さらに、Appleのアプリの多く、特にmacOSとiOSの両方に含まれている無料アプリは、近年、低迷しているように感じられます。同じアプリを2つの異なるプラットフォームで開発しなければならないことのせいにするのは短絡的ですが、確かに一因となっている可能性があります。アプリが統合されていれば、Appleのプラットフォーム間で新機能を同時に展開することがはるかに容易になり、ひいてはより多くの新機能や修正を効率的に実装できるようになるかもしれません。
Appleのダウンロードアプリの中には、より緊密な開発プロセスの恩恵を受けているものもあるようです。例えば、Pages、Numbers、Keynoteのアップデートは、MacとiOSで同日にリリースされる傾向があります。このアプローチの恩恵を受けられるアプリといえば、すぐにメールとカレンダーが思い浮かびます。これらの定番アプリは、既にいくつかの点でサードパーティ製のクライアントに遅れをとっており、Appleのプラットフォーム全体で刷新されることで恩恵を受ける可能性があります。
移行アプリ
りんご次は、iOS 版をベースにした Mac 用の天気アプリが登場するかもしれません。

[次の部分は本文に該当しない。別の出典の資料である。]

(** Every change of the engine is a sequence of queue steps. *)
Definition sbref (o o' : OOOState) : Prop := sb_ok o -> sb_ok o' /\ rtc qstep (sb_queue o) (sb_queue o').

#[export] Instance sbref_preorder : PreOrder sbref.
Proof.
  split.
  - intros o Ho. split; [done | apply rtc_refl].
  - intros o1 o2 o3 H12 H23 Ho. destruct (H12 Ho) as [H2 S12]. destruct (H23 H2) as [H3 S23].
    split; [done | by etrans].
Qed.

Definition sb_view (o : OOOState) := (sbuf o, sbuf_head o, sbuf_tail o, sbuf_count o).

Lemma sbref_same o o' : sb_view o' = sb_view o -> sbref o o'.
Proof.
  intros [= E1 E2 E3 E4] [H1 H2 H3 H4 H5].
  assert (Eq : sb_queue o' = sb_queue o) by (unfold sb_queue; by rewrite E1, E2, E4).
  rewrite Eq. split; [| apply rtc_refl]. split; rewrite ?Eq, ?E1, ?E2, ?E3, ?E4; done.
Qed.

Lemma frame_sb o o' : frame o' = frame o -> sbref o o'.
Proof. intros E. apply sbref_same. exact (f_equal (fun x => x.2) E). Qed.

Lemma commit_one_sb w go w' : commit_one w = Ok (go, w') -> sbref (ooo w) (ooo w').
Proof.
  unfold commit_one. intros E. case_if_in E; [by simplify_eq |]. cbv zeta in E.
  set (e := arr (rob (ooo w)) (rob_head (ooo w))) in *. case_if_in E; [by simplify_eq |].
  apply bind_Ok_inv in E as (w1 & Ht & E). apply trace_ooo in Ht.
  case_if_in E; [injection E as _ <-; by rewrite Ht |].
  apply bind_Ok_inv in E as (_ & _ & E).
  destruct (bool_decide (ir_type (rob_ir e) = ITYPE_STORE) && cached (mem_addr (rob_ir e)) &&
            (STORE_BUF_SIZE <=? sbuf_count (ooo w))) eqn:Hfull; [injection E as _ <-; by rewrite Ht |].
  apply bind_Ok_inv in E as (w2 & Hst & E). apply bind_Ok_inv in E as (w3 & Hd & E). injection E as _ <-.
  assert (Ed : ooo w3 = ooo (commit_regs e w2)) by (case_if_in Hd; [by apply check_ooo in Hd | by injection Hd as <-]).
  transitivity (ooo w2).
  - rewrite <-Ht in *. unfold commit_store in Hst. cbv zeta in Hst.
    destruct (bool_decide (ir_type (rob_ir e) = ITYPE_STORE)); [| by injection Hst as <-].
    destruct (cached (mem_addr (rob_ir e))).
    + injection Hst as <-. cbn [andb] in Hfull. apply Z.leb_gt in Hfull. intros Ho.
      destruct (push_ok (mem_addr (rob_ir e)) (store_data e) (mem_width (rob_ir e)) _ Ho Hfull) as [H1 H2].
      rewrite ooo_map. split; [done |]. rewrite H2. apply rtc_once, Q_push. unfold sb_queue. rewrite length_ring.
      pose proof (sb_count _ Ho). unfold STORE_BUF_SIZE in *. lia.
    + apply bind_Ok_inv in Hst as (m & _ & Hst). by injection Hst as <-.
  - change (ooo (count_commit (map_ooo rob_pop w3))) with (rob_pop (ooo w3)).
    rewrite Ed, commit_regs_ooo. apply sbref_same. by case_if.
Qed.

Lemma flush_rob_sb fuel t o : sb_view (flush_rob fuel t o) = sb_view o.
Proof.
  revert o. induction fuel as [|fuel IH]; intros o; [done |]. rewrite flush_rob_S. case_if; [done |].
  rewrite IH. apply flush_entry_rest.
Qed.

Lemma flush_after_sb b o : sb_view (ooo_flush_after b o) = sb_view o.
Proof.
  unfold ooo_flush_after. etrans; [| apply (flush_rob_sb (Z.to_nat ROB_SIZE) ((b + 1) mod ROB_SIZE) o)].
  generalize (flush_rob (Z.to_nat ROB_SIZE) ((b + 1) mod ROB_SIZE) o). intros o1. unfold flush_rest.
  assert (E : forall o2, sb_view (flush_units b o2) = sb_view o2) by done. rewrite E.
  apply (foldl_same sb_view (fun o i => flush_rs b i o)). intros o2 i.
  exact (f_equal (fun x => x.2) (flush_rs_frame b i o2)).
Qed.

Lemma issue_sb get put mo eu o s : (forall s l o, sb_view (put s l o) = sb_view o) ->
  sb_view (issue_slot get put mo eu o s) = sb_view o.
Proof.
  intros Hp. unfold issue_slot. case_if; [done |]. destruct (pick mo eu o) as [i|]; [| done].
  pose proof (frame_from_rs i o) as Ef. destruct (latch_from_rs i o) as [l o'] eqn:El. cbn [snd] in Ef.
  rewrite Hp. exact (f_equal (fun x => x.2) Ef).
Qed.

Lemma is_sb o : sb_view (ooo_stage_is o) = sb_view o.
Proof. unfold ooo_stage_is. rewrite !(foldl_same sb_view); [done | | |]; intros; by apply issue_sb. Qed.

Lemma rn_loop_sb todo n used o s o' s' : rn_loop todo n used o s = Ok (o', s') -> sb_view o' = sb_view o.
Proof.
  revert n used o s. induction todo as [|todo IH]; intros n used o s E; [by injection E as <- _ |].
  rewrite rn_loop_S in E. cbv zeta in E. case_if_in E; [by simplify_eq |].
  destruct (rn_guard n used _ o); [| by simplify_eq..]. apply bind_Ok_inv in E as (o1 & Er & E).
  apply IH in E. rewrite E. by destruct (rename_rest _ _ _ Er) as (_ & Hs & _).
Qed.

Lemma stage_rn_sb o s o' s' : ooo_stage_rn o s = Ok (o', s') -> sb_view o' = sb_view o.
Proof.
  unfold ooo_stage_rn. intros E. case_if_in E; [by simplify_eq |]. cbv zeta in E.
  apply bind_Ok_inv in E as ([o1 s1] & Er & E). injection E as <- _. apply rn_loop_sb in Er. rewrite <-Er.
  unfold rn_compact. by case_if.
Qed.

#[export] Instance sbref_laws : StageLaws sbref.
Proof.
  split; try (intros; by apply sbref_same).
  - apply sbref_preorder.
  - apply commit_one_sb.
  - intros. apply frame_sb, frame_finish.
  - intros. apply frame_sb, frame_bad.
  - intros. apply frame_sb, frame_done.
  - intros. by eapply frame_sb, frame_alloc.
  - intros. apply frame_sb, frame_release.
  - intros s o o1 b _ _ HR. etrans; [exact HR |]. apply sbref_same, flush_after_sb.
  - intros. apply sbref_same, is_sb.
  - intros o s o' s' E. by eapply sbref_same, stage_rn_sb.
  - intros o Hc Ho. destruct (pop_ok o Ho Hc) as [H1 H2]. split; [done |]. rewrite H2. apply rtc_once, Q_pop.
Qed.

Lemma init_sb_ok c : sb_ok (init_ooo c) /\ sb_queue (init_ooo c) = [].
Proof.
  assert (E1 : sbuf (init_ooo c) = replicate 16 inhabitant) by (vm_compute; reflexivity).
  assert (E2 : sbuf_count (init_ooo c) = 0) by (vm_compute; reflexivity).
  assert (E3 : sbuf_head (init_ooo c) = 0) by (vm_compute; reflexivity).
  assert (E4 : sbuf_tail (init_ooo c) = 0) by (vm_compute; reflexivity).
  assert (Eq : sb_queue (init_ooo c) = []) by (unfold sb_queue; by rewrite E2).
  split; [| done]. split; rewrite ?Eq, ?E1, ?E2, ?E3, ?E4; try done; constructor.
Qed.

(** ** Stores on the flat memory *)

(** Address, width and data. *)
Record store := mkStore { st_addr : Z; st_width : Z; st_data : Z }.

Definition do_store (B : flat) (s : store) : flat := flat_write B (st_addr s) (st_width s) (st_data s).
Definition do_stores (B : flat) (l : list store) : flat := foldl do_store B l.

Definition is_width (n : Z) : Prop := n = 1 \/ n = 2 \/ n = 4 \/ n = 8.
(* ===== verification/Regex.v ===== *)
(** * POSIX regular expressions, as src/monitor/expr.c uses them

    The tokeniser compiles its rules with [regcomp(REG_EXTENDED)] and asks
    [regexec] for a match that starts at the first character.  [regexec] finds
    the leftmost match and, among those, the longest, so a rule that matches at
    position 0 is reported with the length of its longest matching prefix.
    [longest] computes that length by derivatives; [longest_spec] states it
    against the declarative [matches]. *)

From S2P Require Import Prelude.
From Stdlib Require Import Ascii.

Inductive regex :=
  | Emp
  | Eps
  | Cls (f : ascii -> bool)
  | Cat (r s : regex)
  | Alt (r s : regex)
  | Star (r : regex).

Inductive matches : regex -> list ascii -> Prop :=
  | m_eps : matches Eps []
  | m_cls f c : f c = true -> matches (Cls f) [c]
  | m_cat r s u v : matches r u -> matches s v -> matches (Cat r s) (u ++ v)
  | m_alt_l r s u : matches r u -> matches (Alt r s) u
  | m_alt_r r s u : matches s u -> matches (Alt r s) u
  | m_star_nil r : matches (Star r) []
  | m_star r u v : matches r u -> matches (Star r) v -> matches (Star r) (u ++ v).

(** ** Derivatives *)

Fixpoint nullable (r : regex) : bool :=
  match r with
  | Emp | Cls _ => false
  | Eps | Star _ => true
  | Cat r s => nullable r && nullable s
  | Alt r s => nullable r || nullable s
  end.

(** Constructors that drop the empty language, so that a rule that has failed
    becomes [Emp]. *)
Definition mkCat (r s : regex) : regex := match r with Emp => Emp | Eps => s | _ => Cat r s end.
Definition mkAlt (r s : regex) : regex :=
  match r, s with
  | Emp, _ => s
  | _, Emp => r
  | _, _ => Alt r s
  end.

Fixpoint deriv (c : ascii) (r : regex) : regex :=
  match r with
  | Emp | Eps => Emp
  | Cls f => if f c then Eps else Emp
  | Cat r s =>
      if nullable r then mkAlt (mkCat (deriv c r) s) (deriv c s) else mkCat (deriv c r) s
  | Alt r s => mkAlt (deriv c r) (deriv c s)
  | Star r => mkCat (deriv c r) (Star r)
  end.

(** The longest prefix of [s] in the language of [r]; [n] characters have been
    consumed and [best] is the last accepting length. *)
Fixpoint longest_from (r : regex) (s : list ascii) (n : nat) (best : option nat) : option nat :=
  let best := if nullable r then Some n else best in
  match r, s with
  | Emp, _ => best
  | _, [] => best
  | _, c :: s => longest_from (deriv c r) s (S n) best
  end.

Definition longest (r : regex) (s : list ascii) : option nat := longest_from r s 0 None.

(** ** Correctness *)

Lemma matches_Emp u : ~ matches Emp u.
Proof. by inversion 1. Qed.

Lemma matches_Cat r s u :
  matches (Cat r s) u <-> exists v w, u = v ++ w /\ matches r v /\ matches s w.
Proof.
  split; [inversion 1; subst; eauto | intros (v & w & -> & ? & ?); by constructor].
Qed.

Lemma matches_Alt r s u : matches (Alt r s) u <-> matches r u \/ matches s u.
Proof. split; [inversion 1; auto | intros [? | ?]; [by apply m_alt_l | by apply m_alt_r]]. Qed.

Lemma matches_nil r : matches r [] <-> nullable r = true.
Proof.
  induction r as [| |f|r IHr s IHs|r IHr s IHs|r IHr]; cbn [nullable].
  - split; [intros []%matches_Emp | done].
  - split; [done | constructor].
  - split; [inversion 1 | done].
  - rewrite matches_Cat, andb_true_iff, <- IHr, <- IHs. split.
    + intros (v & w & E & ? & ?). by symmetry in E; apply app_eq_nil in E as [-> ->].
    + intros [? ?]. by exists [], [].
  - by rewrite matches_Alt, orb_true_iff, IHr, IHs.
  - split; [done | constructor].
Qed.

Lemma matches_mkCat r s u : matches (mkCat r s) u <-> matches (Cat r s) u.
Proof.
  destruct r; cbn; try done; rewrite matches_Cat; split.
  - intros []%matches_Emp.
  - intros (v & w & -> & []%matches_Emp & ?).
  - intros ?. exists [], u. by split_and!; [| constructor |].
  - intros (v & w & -> & Hv & ?). by inversion Hv.
Qed.

Lemma matches_mkAlt r s u : matches (mkAlt r s) u <-> matches (Alt r s) u.
Proof.
  assert (Hl : matches Emp u <-> False) by (split; [apply matches_Emp | done]).
  rewrite matches_Alt. destruct r; cbn [mkAlt]; rewrite ?Hl; [tauto |..];
    destruct s; rewrite ?matches_Alt, ?Hl; tauto.
Qed.

Lemma matches_star_cons r c u :
  matches (Star r) (c :: u) -> exists v w, u = v ++ w /\ matches r (c :: v) /\ matches (Star r) w.
Proof.
  intros H. remember (Star r) as q eqn:Eq. remember (c :: u) as x eqn:Ex.
  revert c u Ex. induction H; intros c' u' Ex; simplify_eq.
  destruct u as [|d u]; cbn in Ex; simplify_eq.
  - eauto.
  - eauto 6.
Qed.

Lemma matches_deriv c r u : matches (deriv c r) u <-> matches r (c :: u).
Proof.
  revert u. induction r as [| |f|r IHr s IHs|r IHr s IHs|r IHr]; intros u; cbn [deriv].
  - split; intros H; by apply matches_Emp in H.
  - split; intros H; [by apply matches_Emp in H | by inversion H].
  - split; intros H.
    + destruct (f c) eqn:E; [| by apply matches_Emp in H]. inversion H; subst. by constructor.
    + inversion H; subst. case_match; [constructor | congruence].
  - assert (Hc : matches (Cat r s) (c :: u) <->
      matches (Cat (deriv c r) s) u \/ (nullable r = true /\ matches (deriv c s) u)).
    { rewrite !matches_Cat, IHs, <- matches_nil. split.
      - intros ([|d v] & w & E & Hv & Hw); cbn in E; simplify_eq; [by right | left].
        exists v, w. by rewrite IHr.
      - intros [(v & w & -> & Hv & Hw) | [Hn H]]; [exists (c :: v), w | exists [], (c :: u)]; [| done].
        by rewrite <- IHr. }
    rewrite Hc. destruct (nullable r).
    + rewrite matches_mkAlt, matches_Alt, matches_mkCat. tauto.
    + rewrite matches_mkCat. split; [by left | by intros [? | [? ?]]].
  - by rewrite matches_mkAlt, !matches_Alt, IHr, IHs.
  - rewrite matches_mkCat, matches_Cat. split.
    + intros (v & w & -> & Hv & Hw). apply (m_star r (c :: v)); [by apply IHr | done].
    + intros (v & w & -> & Hv & Hw)%matches_star_cons. exists v, w. by rewrite IHr.
Qed.

(** [longest_prefix r s j]: the longest prefix of [s] that [r] matches has [j]
    characters. *)
Record longest_prefix (r : regex) (s : list ascii) (j : nat) : Prop := {
  lp_len : (j <= length s)%nat;
  lp_match : matches r (take j s);
  lp_max : forall i, (j < i <= length s)%nat -> ~ matches r (take i s);
}.

Definition no_prefix (r : regex) (s : list ascii) : Prop :=
  forall i, (i <= length s)%nat -> ~ matches r (take i s).

Lemma longest_from_Emp s n best : longest_from Emp s n best = best.
Proof. by destruct s. Qed.

Lemma longest_from_cons r c s n best :
  longest_from r (c :: s) n best =
  longest_from (deriv c r) s (S n) (if nullable r then Some n else best).
Proof. destruct r; try reflexivity. by rewrite longest_from_Emp, longest_from_Emp. Qed.

Lemma longest_from_nil r n best : longest_from r [] n best = if nullable r then Some n else best.
Proof. by destruct r. Qed.

Lemma longest_from_spec r s n best :
  (exists j, longest_prefix r s j /\ longest_from r s n best = Some (n + j)%nat) \/
  (no_prefix r s /\ longest_from r s n best = best).
Proof.
  revert r n best. induction s as [|c s IH]; intros r n best.
  - rewrite longest_from_nil. destruct (nullable r) eqn:En; [left | right].
    + exists 0%nat. split; [| f_equal; lia].
      split; cbn; [lia | by apply matches_nil | intros; lia].
    + split; [| done]. intros i _. rewrite take_nil, matches_nil. congruence.
  - rewrite longest_from_cons.
    destruct (IH (deriv c r) (S n) (if nullable r then Some n else best)) as [(j & Hj & ->) | (Hno & ->)].
    + left. exists (S j). split; [| f_equal; lia]. destruct Hj as [Hl Hm Hmax].
      split; cbn; [lia | by apply matches_deriv |].
      intros [|i] Hi; [lia |]. cbn. rewrite <- matches_deriv. apply Hmax. lia.
    + assert (Hi : forall i, (0 < i <= length (c :: s))%nat -> ~ matches r (take i (c :: s))).
      { intros [|i] Hi; [lia |]. cbn. rewrite <- matches_deriv. apply Hno. cbn in Hi. lia. }
      destruct (nullable r) eqn:En; [left | right].
      * exists 0%nat. split; [| f_equal; lia]. split; [lia | by apply matches_nil | exact Hi].
      * split; [| done]. intros [|i] Hlt; [| apply Hi; lia]. cbn. rewrite matches_nil. congruence.
Qed.

(** [longest r s] is the length that [regexec] reports for a match at 0, and
    [None] when there is none. *)
Lemma longest_spec r s :
  match longest r s with
  | Some j => longest_prefix r s j
  | None => no_prefix r s
  end.
Proof.
  unfold longest. destruct (longest_from_spec r s 0 None) as [(j & Hj & ->) | (Hno & ->)]; [| done].
  by rewrite Nat.add_0_l.
Qed.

そしてもちろん、これらすべては、Macには存在しないiOSアプリをMacに移植するというメリットの上に成り立っています。最初の4つの概念実証アプリで既にそのメリットを実感していますが、他にも選択肢はあります。時計アプリ(なぜMacでタイマーを設定したり、複数のタイムゾーンを表示したり、アラームを設定したりする簡単な方法がないのでしょうか?)や天気アプリ(古いDashboardウィジェットとはおさらばです)、そしておそらくもっと複雑な機能としてはClips(iMovieは脇に置きましょう)やShortcuts(Automatorは気をつけましょう)などがあります。
すべてのiOSアプリがMacに適しているとは限りませんが、iOSデバイスで使い慣れているソフトウェアがすべてMacに搭載されていれば、より多くのユーザーがMacに惹きつけられる可能性は大いにあります。これはMacの普及率向上にとって朗報であり、ひいてはMac開発にもフィードバックされる可能性があります。こうした動きが今後どのように展開していくのかはまだ正確には分かりませんが、今年の世界開発者会議(WWDC)では、この物語の新たな章が開かれることになり、皆の注目が集まることは間違いありません。